Just because a convention worked in a frontier circumstance doesn’t mean it makes sense until the crack of doom. Conventions aren’t immutable principles, although we often treat them as such. Circumstances change, even invert. Today is the opposite of the frontier.

When the atmosphere had the capacity to absorb pollution, we could all pollute alike. Think of fireplace smoke. When just a few houses populated an area, smoke wasn’t a big problem. But with many people in an area, the ability of the air to absorb smoke flips from surplus to scarcity. The “right” to burn wood, the “tradition” of fireplaces, has to give way to everyone’s right to avoid the forced breathing of smoke.

If we all own the atmosphere equally, why not apportion the rights to pollute it equally, and collect the payments? That’s the essence of Citizens’ Climate Lobby’s proposal. A fee would attach to carbon where it enters the economy. The seller embeds the fee in his goods and services so he can recover the cost. Consumers pay that embedded cost. The more carbon embedded in the good or service, the higher the consumer’s price.

This fee money would be pooled.

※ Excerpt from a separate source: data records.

(* ================================================================== *)
(** ** "Previous" *)
(* ================================================================== *)

(** C6, as stated, fails: with the form filled in and the submission in
    flight (the create call sent, not yet answered), the component is on
    step 3 with its "Previous" button disabled; the click changes nothing
    and the step stays 3. *)
Lemma C6_previous_disabled_in_flight :
  reachable submitting
  /\ step (ui submitting) = 3
  /\ isSubmitting (ui submitting) = true
  /\ (exists p k, pending submitting = Some (AwaitAddStudent p k))
  /\ react mentor "2025-09-01" submitting ClickPrevious = (submitting, [])
  /\ step (ui (fst (react mentor "2025-09-01" submitting ClickPrevious)))
     <> step (ui submitting) - 1.
Proof.
  split; [apply (reacts_reachable mentor "2025-09-01"); constructor |].
  split; [reflexivity |].
  split; [reflexivity |].
  split; [eexists; eexists; reflexivity |].
  split; [reflexivity |].
  vm_compute; discriminate.
Qed.

(** C6, amended: from state 2, and from state 3 while the submitting flag
    is off, "Previous" runs no validation and moves the step back by one:
    draft, error message and submitting flag stay as they are, nothing is
    emitted and a pending request stays pending.  In state 3 with the
    submitting flag on (from the click on "Create Student Profile" on,
    until a failed create call clears it) the button is disabled and the
    click changes nothing; so it is in every state the component can be
    in with a request in flight. *)
Theorem C6_previous_when_enabled (user : option User) (date : string)
    (c : Component) :
  (step (ui c) = 2 \/ (step (ui c) = 3 /\ isSubmitting (ui c) = false) ->
   react user date c ClickPrevious
   = ({| ui := setStep (step (ui c) - 1) (ui c); pending := pending c |}, []))
  /\ (step (ui c) = 3 /\ isSubmitting (ui c) = true ->
      react user date c ClickPrevious = (c, []))
  /\ (reachable c -> pending c <> None ->
      react user date c ClickPrevious = (c, [])).
Proof.
  assert (Hbusy : step (ui c) = 3 /\ isSubmitting (ui c) = true ->
                  react user date c ClickPrevious = (c, [])).
  { destruct c as [s pend]; unfold react, clickPrevious; cbn [ui pending].
    intros [H3 Hflag]. rewrite H3, Hflag. reflexivity. }
  split; [| split].
  - destruct c as [s pend]; unfold react, clickPrevious; cbn [ui pending].
    intros [H2 | [H3 Hidle]].
    + rewrite H2. reflexivity.
    + rewrite H3, Hidle. reflexivity.
  - exact Hbusy.
  - intros Hreach Hpending. apply Hbusy.
    apply reachable_inFlight in Hreach. unfold inFlight in Hreach.
    destruct (pending c) as [[p k | p k] |];
      [| | contradiction Hpending; reflexivity];
      destruct Hreach as (H3 & Hflag & _); split; assumption.
Qed.

Lemma C6_previous_when_enabled_witness :
  (step (ui reviewing) = 3 /\ isSubmitting (ui reviewing) = false)
  /\ step (ui (fst (react mentor "2025-09-01" reviewing ClickPrevious))) = 2
  /\ (step (ui submitting) = 3 /\ isSubmitting (ui submitting) = true)
  /\ react mentor "2025-09-01" submitting ClickPrevious = (submitting, []).
Proof.
  split; [split; reflexivity |].
  split.
  - rewrite (proj1 (C6_previous_when_enabled mentor "2025-09-01" reviewing)
               (or_intror (conj eq_refl eq_refl))).
    reflexivity.
  - split; [split; reflexivity |].
    exact (proj1 (proj2 (C6_previous_when_enabled mentor "2025-09-01"
                           submitting))
             (conj eq_refl eq_refl)).
Defined.

(* ================================================================== *)
(** ** Risk tier and score *)
(* ================================================================== *)

(** What a submission hands to [onStudentAdded] when both calls succeed. *)
Lemma submit_assessed (b : Backend) (user : option User) (s : WizardState)
    (created : Created) (resp : RiskResponse) :
  addStudent b (addStudentRequest (studentData s) user) = Fulfilled created ->
  predictRisk b (predictRiskRequest created) = Fulfilled resp ->
  trace (submit b user s)
  = [EvAddStudent (addStudentRequest (studentData s) user);
     EvPredictRisk (predictRiskRequest created);
     EvStudentAdded
       (newStudentRecord (studentData s) user created
          (toLowerCase (risk_level resp))
          (if (toLowerCase (risk_level resp) =? "high")%string then 80
           else if (toLowerCase (risk_level resp) =? "medium")%string then 50
                else 20)
          (today b))].
Proof.
  intros Hcreate Hpredict.
  pose proof (submit_cases b user s) as H. cbv zeta in H.
  rewrite Hcreate, Hpredict in H. rewrite H. reflexivity.
Qed.

(** C7: when the create call and the predict call both succeed, the tier
    of the assembled record is the returned risk level in lower case, and
    its score follows the table high 80, medium 50, low 20; in particular
    a returned level "High" gives tier "high" and score 80. *)
Theorem C7_prediction_success_tier_and_score (b : Backend)
    (user : option User) (s : WizardState)
    (created : Created) (resp : RiskResponse) :
  addStudent b (addStudentRequest (studentData s) user) = Fulfilled created ->
  predictRisk b (predictRiskRequest created) = Fulfilled resp ->
  exists r,
    trace (submit b user s)
    = [EvAddStudent (addStudentRequest (studentData s) user);
       EvPredictRisk (predictRiskRequest created);
       EvStudentAdded r]
    /\ dropoutRisk r = toLowerCase (risk_level resp)
    /\ (dropoutRisk r = "high"%string -> riskScore r = 80)
    /\ (dropoutRisk r = "medium"%string -> riskScore r = 50)
    /\ (dropoutRisk r = "low"%string -> riskScore r = 20)
    /\ (risk_level resp = "High"%string ->
        dropoutRisk r = "high"%string /\ riskScore r = 80).
Proof.
  intros Hcreate Hpredict.
  rewrite (submit_assessed b user s Hcreate Hpredict).
  eexists. split; [reflexivity |]. cbn [dropoutRisk riskScore newStudentRecord].
  split; [reflexivity |].
  split; [intros ->; reflexivity |].
  split; [intros ->; reflexivity |].
  split; [intros ->; reflexivity |].
  intros ->. split; reflexivity.
Qed.

Lemma C7_prediction_success_tier_and_score_witness :
  addStudent (backend_up "High") (addStudentRequest draft mentor)
    = Fulfilled (stored (addStudentRequest draft mentor))
  /\ predictRisk (backend_up "High")
       (predictRiskRequest (stored (addStudentRequest draft mentor)))
     = Fulfilled {| risk_level := "High" |}
  /\ exists r,
       In (EvStudentAdded r)
          (trace (submit (backend_up "High") mentor (at_step 3 draft)))
       /\ dropoutRisk r = "high"%string /\ riskScore r = 80.
Proof.
  split; [reflexivity |]. split; [reflexivity |].
  destruct (@C7_prediction_success_tier_and_score (backend_up "High") mentor
              (at_step 3 draft) (stored (addStudentRequest draft mentor))
              {| risk_level := "High" |} eq_refl eq_refl)
    as (r & Htrace & _ & _ & _ & _ & Hhigh).
  exists r. split.
  - rewrite Htrace. right; right; left; reflexivity.
  - exact (Hhigh eq_refl).
Defined.

(** C8: when the predict call succeeds, the score of the assembled record
    is 80, 50 or 20 and never 0; a returned level whose lower-case form is
    neither "high" nor "medium" gives score 20, whatever the string; and
    the tier is the returned string in lower case, as it is. *)
Theorem C8_prediction_success_score_range (b : Backend)
    (user : option User) (s : WizardState)
    (created : Created) (resp : RiskResponse) :
  addStudent b (addStudentRequest (studentData s) user) = Fulfilled created ->
  predictRisk b (predictRiskRequest created) = Fulfilled resp ->
  exists r,
    trace (submit b user s)
    = [EvAddStudent (addStudentRequest (studentData s) user);
       EvPredictRisk (predictRiskRequest created);
       EvStudentAdded r]
    /\ (riskScore r = 80 \/ riskScore r = 50 \/ riskScore r = 20)
    /\ riskScore r <> 0
    /\ (toLowerCase (risk_level resp) <> "high"%string ->
        toLowerCase (risk_level resp) <> "medium"%string ->
        riskScore r = 20)
    /\ dropoutRisk r = toLowerCase (risk_level resp).
Proof.
  intros Hcreate Hpredict.
  rewrite (submit_assessed b user s Hcreate Hpredict).
  eexists. split; [reflexivity |]. cbn [dropoutRisk riskScore newStudentRecord].
  destruct (String.eqb_spec (toLowerCase (risk_level resp)) "high")
    as [Hhigh | Hhigh];
    [| destruct (String.eqb_spec (toLowerCase (risk_level resp)) "medium")
         as [Hmedium | Hmedium]].
  - repeat split; auto; try discriminate. intros H; contradiction.
  - repeat split; auto; try discriminate. intros _ H; contradiction.
  - repeat split; auto; discriminate.
Qed.

Lemma C8_prediction_success_score_range_witness :
  addStudent (backend_up "Critical") (addStudentRequest draft mentor)
    = Fulfilled (stored (addStudentRequest draft mentor))
  /\ predictRisk (backend_up "Critical")
       (predictRiskRequest (stored (addStudentRequest draft mentor)))
     = Fulfilled {| risk_level := "Critical" |}
  /\ exists r,
       In (EvStudentAdded r)
          (trace (submit (backend_up "Critical") mentor (at_step 3 draft)))
       /\ dropoutRisk r = "critical"%string /\ riskScore r = 20.
Proof.
  split; [reflexivity |]. split; [reflexivity |].
  destruct (@C8_prediction_success_score_range (backend_up "Critical") mentor
              (at_step 3 draft) (stored (addStudentRequest draft mentor))
              {| risk_level := "Critical" |} eq_refl eq_refl)
    as (r & Htrace & _ & _ & Hother & Htier).
  exists r. split.
  - rewrite Htrace. right; right; left; reflexivity.
  - split; [exact Htier |].
    apply Hother; vm_compute; discriminate.
Defined.

(* ================================================================== *)
(** ** The step index *)
(* ================================================================== *)

(** C9: the step index is 1, 2 or 3 in every state the mounted component
    can be in, every turn of the event loop (a change of an input, "Next",
    "Previous", the submission and the settlement of either call, with
    success or failure) keeps it so, a whole submission leaves the step
    where it was, and "Next" in state 3 leaves the step at 3: it only
    resets the error message. *)
Theorem C9_step_index_in_range (c : Component) :
  reachable c ->
  validStep (ui c)
  /\ (forall user date ev, validStep (ui (fst (react user date c ev))))
  /\ (forall b user, step (final (submit b user (ui c))) = step (ui c))
  /\ (forall s, step s = 3 ->
                step (handleNext s) = 3 /\ handleNext s = setError "" s).
Proof.
  intros Hc. pose proof (reachable_validStep Hc) as Hvalid.
  split; [exact Hvalid |].
  split; [intros user date ev; apply react_validStep, Hvalid |].
  split.
  - intros b user. unfold submit.
    exact (proj1 (run_frame b (handleSubmit (studentData (ui c)) user) (ui c))).
  - intros s Hs. rewrite (handleNext_last_step s Hs).
    split; [exact Hs | reflexivity].
Qed.

Lemma C9_step_index_in_range_witness :
  reachable submitting
  /\ step (ui submitting) = 3
  /\ validStep (ui (fst (react mentor "2025-09-01" submitting
                           (AddStudentSettled (Rejected "Failed to fetch")))))
  /\ step (handleNext (ui reviewing)) = 3.
Proof.
  assert (Hreach : reachable submitting)
    by (apply (reacts_reachable mentor "2025-09-01"); constructor).
  split; [exact Hreach |].
  split; [reflexivity |].
  destruct (@C9_step_index_in_range submitting Hreach)
    as (_ & Hturn & _ & Hnext).
  split; [apply Hturn |].
  exact (proj1 (Hnext (ui reviewing) eq_refl)).
Defined.

(* ================================================================== *)
(** ** The mentor identifier *)
(* ================================================================== *)

Lemma truthy_number_false (n : number) :
  truthy_number n = false <-> n = NaN \/ exists sign, n = S754_zero sign.
Proof.
  destruct n as [sign | sign | | sign m e]; simpl; split;
    try discriminate; try tauto.
  - intros _. right. exists sign. reflexivity.
  - intros [H | [sg H]]; discriminate.
  - intros [H | [sg H]]; discriminate.
Qed.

It would then all be divided equally, 100 percent, at regular intervals, among all the “owners” of the atmosphere —that is to say, all of us. Bigger spewers of carbon pay more, smaller ones pay less, and we all collect the same rent. Big polluters are net payers, small ones net gainers.

Seems practical. fair, democratic, and a perfect expression of “all people are created equal.” And, if the fee escalates annually by a substantial amount, it’ll be extremely effective in reducing carbon in just a few years without relying on top-down government mandates or volunteerism. Sellers will try to squeeze carbon out of their costs so their products and services are more competitive. Buyers will prefer lower-carbon alternatives to use as little of the dividend as possible for carbon fees, and keep the residual money.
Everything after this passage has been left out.